Last Friday, US Treasury yields rose amid the impact of the US Supreme Court's ruling on the Trump administration’s tariff measures and the US core PCE index exceeding market expectations. Market attention on increased US bond issuance grew. In late New York trading, the two-year Treasury yield rose 2.07 basis points to 3.4781%, accumulating a weekly gain of 7.04 basis points. The 10-year Treasury yield rose 1.53 basis points to 4.0826%, accumulating a weekly gain of 3.43 basis points.
– Non-US Bond Markets: Last Friday, Eurozone government bond yields generally declined.
Last Friday, yields on 10-year Eurozone government bonds generally declined. The 10-year German government bond yield fell 0.5 basis points to 2.737%, accumulating a weekly decline of 1.8 basis points. The 10-year French government bond yield fell 1.6 basis points to 3.300%, accumulating a weekly drop of 4 basis points. The 10-year UK government bond yield fell 1.5 basis points to 4.353%, accumulating a weekly decline of 6.3 basis points.
– Government Bonds: China's government bonds were closed last Friday due to the New Year holiday.

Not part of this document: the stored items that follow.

(* ===== verification/CurrencyUtils.v ===== *)
(** * Currency formatting: [src/src/CurrencyUtils/index.ts]

    [formatCurrency(val, currency, options)] picks an abbreviation (K, M,
    B) for large values, divides by it, formats the number with the
    browser's [Intl.NumberFormat] when there is one and with
    [Number.prototype.toFixed] otherwise, strips the trailing zeros of the
    decimals when [showDecimalZeros] is [false], and appends the
    abbreviation's suffix.

    [Intl] is the platform's: the model takes it as an optional function
    from the options object the code builds ([FormatProps]) to a
    formatter, [None] when the constructor throws; [IntlNumberFormat]
    states the one rule of ECMA-402 the theorems need (a [NaN] digit
    option is a [RangeError]).  [toFixed] follows ECMA-262 for numbers
    below [10^21]; above, the platform's [Number::toString] is a parameter. *)

From Stdlib Require Import QArith Qround Lqa ZArith Arith List String Ascii Bool Lia.
From S2P Require Import StringUtils Prelude.
Import ListNotations.
Open Scope string_scope.

Module Currency.

(** [interface FormatOptions] (lines 1-6): every field may be missing. *)
Record FormatOptions : Type := mkFormatOptions {
  abbreviate : option bool;
  fractionalDigits : option num;
  includeThousandsSeparator : option bool;
  showDecimalZeros : option bool
}.

(** [interface Abbreviation] (lines 8-11). *)
Record Abbreviation : Type := mkAbbreviation { floor : Q; suffix : string }.

(** [const abbreviations] (lines 20-24), in ascending order. *)
Definition abbreviations : list Abbreviation :=
  [mkAbbreviation 1000 "K"; mkAbbreviation 1000000 "M"; mkAbbreviation 1000000000 "B"].

(** [val >= c], false on [NaN]. *)
Definition ngeQ (x : num) (c : Q) : bool :=
  match x with Fin q => Qle_bool c q | PosInf => true | _ => false end.

(** The loop of lines 27-32: from the largest floor down, the first one
    [val] reaches. *)
Fixpoint findAbbreviation (val : num) (desc : list Abbreviation) : option Abbreviation :=
  match desc with
  | [] => None
  | a :: rest => if ngeQ val (floor a) then Some a else findAbbreviation val rest
  end.

(** The options object of lines 48-60. *)
Record FormatProps : Type := mkFormatProps {
  style : string;
  currencyCode : string;
  useGrouping : option bool;
  maximumFractionDigits : option num;
  minimumFractionDigits : option num;
  minimumSignificantDigits : option num
}.

(** [fractionalDigits + 1], [undefined + 1] being [NaN]. *)
Definition plusOne (x : option num) : num :=
  match x with Some v => nadd v (Fin 1) | None => NaN end.

(** [val === 0] ([-0 === 0] too). *)
Definition isZero (x : num) : bool := match x with Fin q => Qeq_bool q 0 | _ => false end.

Definition formatProps (val : num) (currency : option string) (options : option FormatOptions)
    (fd : option num) : FormatProps :=
  mkFormatProps "currency"
    (match currency with
     | Some c => if Nat.leb 3 (String.length c) then substring 0 3 c else "USD"
     | None => "USD"
     end)
    (match options with Some o => includeThousandsSeparator o | None => Some true end)
    fd fd
    (if isZero val then Some (plusOne fd) else None).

Last Friday, China's government bond futures market was closed due to the New Year holiday.
Foreign exchange >>>
– Dollar: The US Dollar Index gave back most of its weekly gains last Friday, with the ICE US Dollar Index accumulating a 0.93% gain for the week.
The US dollar gave back most of the gains accumulated in previous days after the US Supreme Court issued a ruling on tariff policy last Friday. By the close of the forex market on Friday, the ICE US Dollar Index fell by 0.12% to 97.800 points, with a cumulative increase of 0.93% last week; the Bloomberg US Dollar Index dropped by 0.14% to 1,189.13 points, with a cumulative rise of 0.66% last week.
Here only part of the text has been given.